===== AVAILABLE RECORDS

(* ===== verification/UserPrime.v ===== *)
(** * UserPrime: the prime validator decides primality

    The square in the loop condition overflows for the largest numbers, and the loop then goes on past the
    square root.  It still ends with the right answer for every 64-bit integer. *)

From Stdlib Require Import Znumtheory.
From S2P Require Import Prelude UserService.
Local Open Scope Z_scope.

(** The largest number whose square fits. *)
Definition maxRoot : Z := 3037000499.
(** A number whose square is 2^63 - 7 modulo 2^64. *)
Definition wrapRoot : Z := 2759374635167858507.

Lemma square_fits i : 0 <= i <= maxRoot -> swrap 64 (i * i) = i * i.
Proof. intros Hi. apply swrap64_small. unfold is_int64, maxRoot in *. nia. Qed.

Lemma small_divisor num d : 1 < d < num -> (d | num) -> exists e, 1 < e < num /\ e * e <= num /\ (e | num).
Proof.
  intros Hd [q Hq]. destruct (Z.le_gt_cases (d * d) num).
  - exists d. split_and!; [lia..|by exists q].
  - exists q. split_and!; [nia..|]. exists d. lia.
Qed.

Lemma prime_no_divisor num d : prime num -> 1 < d < num -> ~ (d | num).
Proof. intros [_ Hno]%prime_alt. apply Hno. Qed.

Lemma root_fits num e : is_int64 num -> 1 < e -> e * e <= num -> e <= maxRoot.
Proof. unfold is_int64, maxRoot. intros. nia. Qed.

(** Every number from 4 on that could be a prime has a number below it at which the loop stops. *)
Lemma loop_stops num : 4 <= num -> is_int64 num -> prime num -> exists j, 2 <= j < num /\ num < swrap 64 (j * j).
Proof.
  intros H4 H64 Hp. destruct (Z.lt_ge_cases num (maxRoot * maxRoot)) as [Hlt|Hge].
  - exists (Z.sqrt num + 1). destruct (Z.sqrt_spec num) as [Hs1 Hs2]; [lia|].
    assert (2 <= Z.sqrt num) by (apply (Z.sqrt_le_mono 4); lia).
    assert (Z.sqrt num < maxRoot) by (apply Z.square_lt_simpl_nonneg; [unfold maxRoot|]; lia). rewrite square_fits by lia. split; [nia|]. unfold Z.succ in Hs2. lia.
  - exists wrapRoot. unfold is_int64, maxRoot, wrapRoot in *. replace (swrap 64 _) with (2 ^ 63 - 7) by (by vm_compute).
    split; [lia|]. destruct (Z.lt_ge_cases num (2 ^ 63 - 7)) as [|Hbig]; [done|exfalso].
    assert (Hno : forall d, 1 < d < 1000 -> num mod d <> 0).
    { intros d Hd Hm%Z.mod_divide; [|lia]. revert Hm. apply prime_no_divisor; [done|lia]. }
    assert (num mod 2 <> 0 /\ num mod 3 <> 0 /\ num mod 5 <> 0 /\ num mod 7 <> 0 /\ num mod 157 <> 0) as (N2 & N3 & N5 & N7 & N157)
      by (split_and!; apply Hno; lia).
    assert (num ∈ [2 ^ 63 - 7; 2 ^ 63 - 6; 2 ^ 63 - 5; 2 ^ 63 - 4; 2 ^ 63 - 3; 2 ^ 63 - 2; 2 ^ 63 - 1]) as Hc.
    { rewrite !elem_of_cons, elem_of_nil. lia. }
    clear Hno Hp. repeat (apply elem_of_cons in Hc as [-> | Hc]); [..|by apply not_elem_of_nil in Hc]; vm_compute in N2, N3, N5, N7, N157; done.
Qed.

(** Before [i] the loop has found no divisor and has not stopped. *)
Definition passed (num i : Z) : Prop := forall j, 2 <= j < i -> swrap 64 (j * j) <= num /\ ~ (j | num).

Lemma primeLoop_spec fuel num i :
  2 <= num -> is_int64 num -> 2 <= i <= num -> passed num i -> (Z.to_nat (num - i) < fuel)%nat ->
  exists b, primeLoop fuel num i = Some b /\ (b = true <-> prime num).
Proof.
  intros Hn H64 Hi Hpass Hf. revert i Hi Hpass Hf. induction fuel as [|fuel IH]; intros i Hi Hpass Hf; [lia|]. cbn [primeLoop].
  destruct (Z.leb_spec (swrap 64 (i * i)) num) as [Hle|Hgt].
  - destruct (Z.eqb_spec (Z.rem num i) 0) as [Hr|Hr].
    + exists false. split; [done|]. split; [done|]. intros Hp. exfalso. apply Z.rem_divide in Hr; [|lia].
      assert (i = num) as -> by (destruct (decide (i = num)); [done|]; exfalso; revert Hr; apply prime_no_divisor; [done|lia]).
      destruct (Z.lt_ge_cases num 4) as [Hs|H4].
      * rewrite square_fits in Hle; [nia|]. unfold maxRoot. clear - Hs Hn. lia.
      * destruct (loop_stops num H4 H64 Hp) as (j & Hj & Hjn). destruct (Hpass j Hj). lia.
    + assert (i <> num) as Hne by (intros ->; rewrite Z.rem_same in Hr; lia).
      rewrite swrap64_small by (unfold is_int64 in *; lia).
      apply IH; [lia| |lia]. intros j Hj. destruct (decide (j = i)) as [->|]; [|apply Hpass; lia].
      split; [done|]. rewrite <- Z.rem_divide by lia. done.
  - exists true. split; [done|]. split; [|done]. intros _. apply prime_alt. split; [lia|]. intros d Hd Hdiv.
    destruct (small_divisor num d Hd Hdiv) as (e & He & Hee & Hediv). pose proof (root_fits num e H64 ltac:(lia) Hee) as Hfit.
    destruct (Z.lt_ge_cases e i) as [Hlt|Hge]; [by destruct (Hpass e ltac:(lia))|].
    rewrite square_fits in Hgt by lia. nia.
Qed.

(** C36: [ValidatePrime] accepts exactly the primes, for every value of an int, and ends within [num] rounds,
    also where the square in its loop condition overflows; values of other types are refused. *)
Theorem ValidatePrime_correct fuel num :
  is_int64 num -> (Z.to_nat num <= fuel)%nat ->
  exists b, ValidatePrime fuel (FInt num) = Some b /\ (b = true <-> prime num).
Proof.
  intros H64 Hf. cbn [ValidatePrime]. destruct (Z.ltb_spec num 2) as [Hlt|Hge].
  - exists false. split; [done|]. split; [done|]. intros [Hp _]%prime_alt. lia.
  - apply primeLoop_spec; [done..|lia|intros j Hj; lia|lia].
Qed.

Lemma ValidatePrime_correct_witness : ~ prime 91 /\ prime 97.
Proof.
  destruct (ValidatePrime_correct 91 91) as (b & Hb & Hiff); [unfold is_int64; lia|vm_compute; lia|].
  destruct (ValidatePrime_correct 97 97) as (b' & Hb' & Hiff'); [unfold is_int64; lia|vm_compute; lia|].
  vm_compute in Hb, Hb'. injection Hb as <-. injection Hb' as <-. split; [intros Hp; by apply Hiff in Hp|by apply Hiff'].
Defined.
(** Decimal digits, at most [fuel]. *)
Fixpoint digits (fuel : nat) (u : Z) : text :=
  match fuel with
  | O => []
  | S fuel => if u <? 10 then [utod u] else digits fuel (u / 10) ++ [utod (u mod 10)]
  end.

(** [appendInt]; a 64-bit number has at most 20 digits. *)
Definition appendInt (n : Z) (width : nat) : text :=
  let u := Z.abs n in
  (if n <? 0 then [hyphen] else []) ++
  match width with
  | 2%nat => if u <? 100 then [utod (u / 10); utod (u mod 10)] else digits 20 u
  | 4%nat => if u <? 10000 then [utod (u / 1000); utod (u / 100 mod 10); utod (u / 10 mod 10); utod (u mod 10)] else digits 20 u
  | _ => let d := digits 20 u in replicate (width - length d) (utod 0) ++ d
  end.

Definition Format (t : Time) : text :=
  appendInt (t_year t) 4 ++ [hyphen] ++ appendInt (t_month t) 2 ++ [hyphen] ++ appendInt (t_day t) 2 ++ [space] ++
  appendInt (t_hour t) 2 ++ [colon] ++ appendInt (t_min t) 2 ++ [colon] ++ appendInt (t_sec t) 2.

(** ** [time.Parse] for the layout *)

Definition getnum (s : text) (fixed : bool) : option (Z * text) :=
  match s with
  | a :: rest =>
      if negb (isDigit a) then None
      else match rest with
      | b :: rest' => if isDigit b then Some (10 * digitVal a + digitVal b, rest') else if fixed then None else Some (digitVal a, rest)
      | [] => if fixed then None else Some (digitVal a, rest)
      end
  | [] => None
  end.

(** Four digits. *)
Definition longYear (s : text) : option (Z * text) :=
  match s with
  | a :: b :: c :: d :: rest =>
      if isDigit a && isDigit b && isDigit c && isDigit d
      then Some (1000 * digitVal a + 100 * digitVal b + 10 * digitVal c + digitVal d, rest) else None
  | _ => None
  end.

(** [skip] over a character of the layout; a space stands for any number of them, but some unless the
    text ends. *)
Fixpoint cutspace (s : text) : text :=
  match s with a :: rest => if decide (a = space) then cutspace rest else s | [] => [] end.
Definition skip (c : Ascii.ascii) (s : text) : option text :=
  if decide (c = space) then
    match s with a :: _ => if decide (a = space) then Some (cutspace s) else None | [] => Some [] end
  else match s with a :: rest => if decide (a = c) then Some rest else None | [] => None end.

(** A number in a range. *)
Definition inRange (lo hi : Z) (x : option (Z * text)) : option (Z * text) :=
  '(v, rest) ← x; if (lo <=? v) && (v <=? hi) then Some (v, rest) else None.
(** C35: a refused check protects nothing.  When the token of a request is missing or is not the one in the
    store, the check of the login answers that the user should log in, and then every handler
    of the route runs all the same, with the request's body used up. *)
Theorem refused_request_served hs w token terr :
  urlPath (ctx w) ∉ excludePath -> cached (ctx w) = None -> aborted (ctx w) = false ->
  bind_Token (unread (ctx w)) = Some (token, terr) -> refused token w ->
  exists c, serve (CheckLoginStatusHandler :: hs) w = serve hs (set_ctx c w) /\
    replies c = replies (ctx w) ++ [refusal] /\ unread c = emptyBody /\ aborted c = false.
Proof.
  intros Hpath Hcache Hab Htok Href. destruct (check_refused (serve hs) w token terr Hpath Hcache Htok Href) as (c & Hrun & Hr & Hu & Ha).
  exists c. rewrite serve_cons, Hrun. cbn [set_ctx ctx]. rewrite Ha, Hab. done.
Qed.

(** The middleware of the sessions puts the session into the context and calls the next handler. *)
Context (sess : Ctx -> Ctx).
Context (sess_unread : forall c, unread (sess c) = unread c) (sess_replies : forall c, replies (sess c) = replies c).
Definition Sessions : HandlerOf W := fun Next => modify (fun w => set_ctx (sess (ctx w)) w);; Next;; mret true.

(** The answer to a registration: the token of a new user, or the failure. *)
Definition registerReply (ok : bool) (token : string) : Reply Err User :=
  if ok then RSecureJSON 200 (PH [("message", VS "success registered!"); ("token", VS token)])%string
  else RJSON 500 (PH [("error", VS "register failure wait minutes!")])%string.
Lemma NotificationsMsg_Split_spec m :
  n_wf m →
  match split_scan notification_size (n_pending m) 0 0 with
  | Some i => ∃ m', NotificationsMsg_Split m = Some (false, m') ∧ n_wf m' ∧
      n_shown m' = take i (n_pending m) ∧ n_pending m' = drop i (n_pending m)
  | None => ∃ m', NotificationsMsg_Split m = Some (true, m') ∧ n_shown m' = n_pending m
  end.
Proof.
  intros Hwf. unfold NotificationsMsg_Split.
  assert (∃ m1, (if bool_decide (n_splitting m = 0%nat) then Some m
       else N ← reslice (n_Notifications m) (s_len (n_Notifications m)) (n_splitting m);
            Some {| n_Type := n_Type m; n_Notifications := N;
                    n_splitting := n_splitting m |}) = Some m1 ∧
     s_wf (n_Notifications m1) ∧ s_elems (n_Notifications m1) = n_pending m)
    as (m1 & -> & HP & Hel).
  { case_bool_decide as Hsp.
    - eexists. split; [done|]. split; [apply Hwf|].
      unfold n_pending, pending. by rewrite bool_decide_eq_true_2.
    - destruct (reslice_next _ _ Hsp Hwf) as (P & -> & HP & Hel). cbn. by eexists. }
  cbn. rewrite <- Hel. pose proof (length_s_elems _ HP) as HlenP.
  destruct (split_scan notification_size (s_elems (n_Notifications m1)) 0 0) as [i|] eqn:E.
  - destruct (split_scan_Some notification_size _ 0 i ltac:(done) E) as (Hi & _ & _).
    rewrite HlenP in Hi.
    destruct (reslice_head (n_Notifications m1) i) as (s' & -> & Hs' & Hw' & Hl' & Hp');
      [lia|done|].
    cbn. eexists; split; [done|]. unfold n_wf, n_shown, n_pending; cbn.
    rewrite Hs', Hp' by lia. done.
  - eexists; split; done.
Qed.
Lemma Scrub_repr now c cr a :
  log_ok a → length cr ≤ 2 → Scrub now c cr (repr a) = Some (repr (spec now (OpScrub c cr) a).1).
Proof.
  intros Ha Hcr. unfold Scrub; cbn.
  destruct (scrub_criteria cr) as [[app tag]|] eqn:Ecr; [|by do 3 (destruct cr; try done; cbn in Hcr; try lia)].
  cbn. rewrite getChannelUnfiltered_repr. destruct (a !! c) as [ch|] eqn:E; cbn.
  - destruct (Ha c ch E) as (Ho & _).
    rewrite (FilterOutObsolete_live _ _ Ho); cbn.
    pose proof (scrub_loop_spec now app tag [] ch.2 [] [] Ho) as Hs. cbn in Hs. rewrite Hs; cbn.
    f_equal. unfold repr. apply map_eq. intros i. rewrite lookup_fmap.
    destruct (decide (i = c)) as [->|].
    + by rewrite lookup_insert_eq, lookup_alter_eq, E.
    + by rewrite lookup_insert_ne, lookup_alter_ne, lookup_fmap.
  - f_equal. unfold repr. apply map_eq. intros i. rewrite !lookup_fmap.
    destruct (decide (i = c)) as [->|]; [by rewrite lookup_alter_eq, E|by rewrite lookup_alter_ne].
Qed.

Lemma repr_insert_alter (f : chan → chan) c a ch :
  a !! c = Some ch → <[c := conc (f ch)]> (repr a) = repr (alter f c a).
Proof.
  intros E. unfold repr. apply map_eq. intros i. rewrite lookup_fmap.
  destruct (decide (i = c)) as [->|].
  - by rewrite lookup_insert_eq, lookup_alter_eq, E.
  - by rewrite lookup_insert_ne, lookup_alter_ne, lookup_fmap.
Qed.

Lemma repr_alter_absent (f : chan → chan) c a :
  a !! c = None → repr a = repr (alter f c a).
Proof.
  intros E. unfold repr. apply map_eq. intros i. rewrite !lookup_fmap.
  destruct (decide (i = c)) as [->|]; [by rewrite lookup_alter_eq, E|by rewrite lookup_alter_ne].
Qed.

Lemma DropByMsgId_repr c ts a :
  log_ok a → UnicastChannel c = Some true →
  DropByMsgId c ts (repr a)
  = Some (repr (alter (λ ch, (ch.1, without_ids ts fst ch.2)) c a)).
Proof.
  intros Ha Hc. unfold DropByMsgId. unfold repr at 1. rewrite lookup_fmap.
  destruct (a !! c) as [ch|] eqn:E; cbn -[meta_by_id FilterOutByMsgId].
  2: { f_equal. by apply repr_alter_absent. }
  destruct (Ha c ch E) as (_ & _ & Hn). specialize (Hn Hc).
  destruct (meta_by_id_lookup ch.2 ∅ Hn) as (m & -> & Hin & _). cbn -[FilterOutByMsgId].
  rewrite FilterOutByMsgId_spec by done. unfold without_ids. rewrite filter_fst.
  f_equal. rewrite <- (repr_insert_alter _ c a ch E). f_equal. unfold conc; cbn. f_equal.
  rewrite <- list_fmap_compose. apply list_fmap_ext. intros i x Hx; cbn.
  apply list_elem_of_lookup_2, list_elem_of_filter in Hx as [_ Hx]. by rewrite (Hin _ Hx).
Qed.

Lemma exec_spec now o a :
  log_ok a → admissible a o →
  exec now o (repr a) = Some (prod_map repr id (spec now o a)).
Proof.
  intros Ha Ho. destruct o as [c p e|c app p i m|c cr|c ts|c|c]; cbn in Ho.
  - cbn. unfold AppendToChannel. by rewrite appendToChannel_repr.
  - cbn. unfold AppendToUnicastChannel. by rewrite appendToChannel_repr.
  - cbn [exec]. rewrite Scrub_repr by done. cbn.
    by destruct (default ("", "") (scrub_criteria cr)).
  - cbn [exec]. by rewrite DropByMsgId_repr.
  - cbn. unfold GetChannelSnapshot, GetChannelUnfiltered, channel_of.
    rewrite getChannelUnfiltered_repr. destruct (a !! c) as [ch|] eqn:E; cbn; [|done].
    destruct (Ha c ch E) as (Hno & _). by rewrite FilterOutObsolete_live.
  - cbn. unfold GetChannelUnfiltered, channel_of. rewrite getChannelUnfiltered_repr.
    by destruct (a !! c).
Qed.

Lemma spec_ok now o a : log_ok a → admissible a o → log_ok (spec now o a).1.
Proof.
  intros Ha Ho. destruct o as [c p e|c app p i m|c cr|c ts|c|c]; cbn in *; try done.
  - by apply spec_append_ok.
  - apply spec_append_ok; [done|..]; naive_solver.
  - destruct (default ("", "") (scrub_criteria cr)) as [app tag]. cbn. apply alter_ok; [done|].
    intros [top l]. apply chan_ok_sublist, scrubbed_sublist.
  - apply alter_ok; [done|]. intros [top l]. apply chan_ok_sublist, sublist_filter.
Qed.

(** *** Runs *)
Fixpoint run (os : list (Z * op)) (sto : InMemoryPendingStore)
    : option (InMemoryPendingStore * list answer) :=
  match os with
  | [] => Some (sto, [])
  | (now, o) :: os =>
      '(sto, x) ← exec now o sto;
      '(sto, xs) ← run os sto;
      Some (sto, x :: xs)
  end.

Fixpoint spec_run (os : list (Z * op)) (a : log) : log * list answer :=
  match os with
  | [] => (a, [])
  | (now, o) :: os =>
      let '(a, x) := spec now o a in
      let '(a, xs) := spec_run os a in
      (a, x :: xs)
  end.

Fixpoint admissible_run (os : list (Z * op)) (a : log) : Prop :=
  match os with
  | [] => True
  | (now, o) :: os => admissible a o ∧ admissible_run os (spec now o a).1
  end.

Lemma run_spec os a :
  log_ok a → admissible_run os a →
  run os (repr a) = Some (prod_map repr id (spec_run os a)) ∧ log_ok (spec_run os a).1.
Proof.
  revert a. induction os as [|[now o] os IH]; intros a Ha; [done|].
  cbn -[spec exec repr]. intros [Ho Hos]. rewrite exec_spec by done.
  pose proof (spec_ok now o a Ha Ho) as Ha'.
  destruct (spec now o a) as [a' x] eqn:E. cbn -[spec exec repr] in *.
  destruct (IH a' Ha' Hos) as [-> Hok]. cbn. by destruct (spec_run os a').
Qed.

Lemma repr_empty : repr ∅ = NewInMemoryPendingStore.
Proof. apply fmap_empty. Qed.

(** *** Textual forms *)
Lemma UnicastUserAndDevice_roundtrip userId deviceId :
  in_string ":"%char userId = false →
  UnicastUserAndDevice (UnicastInternalChannelId userId deviceId) = Some (userId, deviceId).
Proof.
  intros Hu. unfold UnicastUserAndDevice, UnicastInternalChannelId.
  rewrite str_app_cons, str_app_nil. cbn -[splitN2]. unfold splitN2.
  change ("U" =? "U")%char with true. cbn -[cut_at].
  rewrite str_app_cons, str_app_nil, cut_at_app by done. done.
Qed.

Lemma UnicastInternalChannelId_unicast userId deviceId :
  UnicastChannel (UnicastInternalChannelId userId deviceId) = Some true.
Proof. done. Qed.

Lemma str_drop_add n m s : str_drop (n + m) s = str_drop m (str_drop n s).
Proof.
  revert s. induction n as [|n IH]; intros s; cbn; [done|]. destruct s; [by destruct m|done].
Qed.

(** Two application ids can only be confused through a [:] in one of them. *)
Lemma prefix_sep a b r :
  in_string ":"%char a = false → in_string ":"%char b = false →
  has_prefix (a +:+ "::" +:+ r) (b +:+ "::") = true → a = b.
Proof.
  unfold has_prefix. revert b. induction a as [|x a IH]; intros [|y b]; cbn [in_string];
    rewrite ?orb_false_iff, ?bool_decide_eq_false, ?str_app_nil, ?str_app_cons;
    intros Ha Hb; cbn [String.prefix].
  - done.
  - destruct (ascii_dec y ":"); [by destruct Hb|done].
  - destruct (ascii_dec ":" x) as [<-|]; [by destruct Ha|done].
  - destruct (ascii_dec y x) as [->|]; [|done]. intros H. f_equal. naive_solver.
Qed.

Lemma Register_nonempty deviceId appId : appId ≠ "" → Register deviceId appId ≠ "".
Proof.
  unfold Register. intros Ha H. apply (f_equal DecodeString) in H.
  rewrite DecodeString_EncodeToString in H. injection H. by destruct appId.
Qed.

Lemma Register_resolves deviceId appId userId otherDevice :
  appId ≠ "" →
  GetInternalChannelIdFromToken (Register deviceId appId) appId userId otherDevice
  = Ok (UnicastInternalChannelId deviceId deviceId).
Proof.
  intros Ha. pose proof (Register_nonempty deviceId appId Ha) as Ht.
  unfold GetInternalChannelIdFromToken.
  rewrite (bool_decide_eq_true_2 (_ ≠ "")), bool_decide_eq_true_2 by done; cbn -[has_prefix].
  unfold Register. rewrite DecodeString_EncodeToString.
  rewrite str_app_assoc. unfold has_prefix. rewrite prefix_app; cbn -[str_drop].
  replace (String.length appId + 2) with (String.length (appId +:+ "::"))
    by (by rewrite length_str_app).
  by rewrite str_drop_app.
Qed.

End StoreSpec.

(** ** The interface *)
Import Store StoreSpec.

==========

In the data above, copy every line where the string "unread" appears.

#### ANSWER SPACE:
  bind_Token (unread (ctx w)) = Some (token, terr) -> refused token w ->
    replies c = replies (ctx w) ++ [refusal] /\ unread c = emptyBody /\ aborted c = false.
Context (sess_unread : forall c, unread (sess c) = unread c) (sess_replies : forall c, replies (sess c) = replies c).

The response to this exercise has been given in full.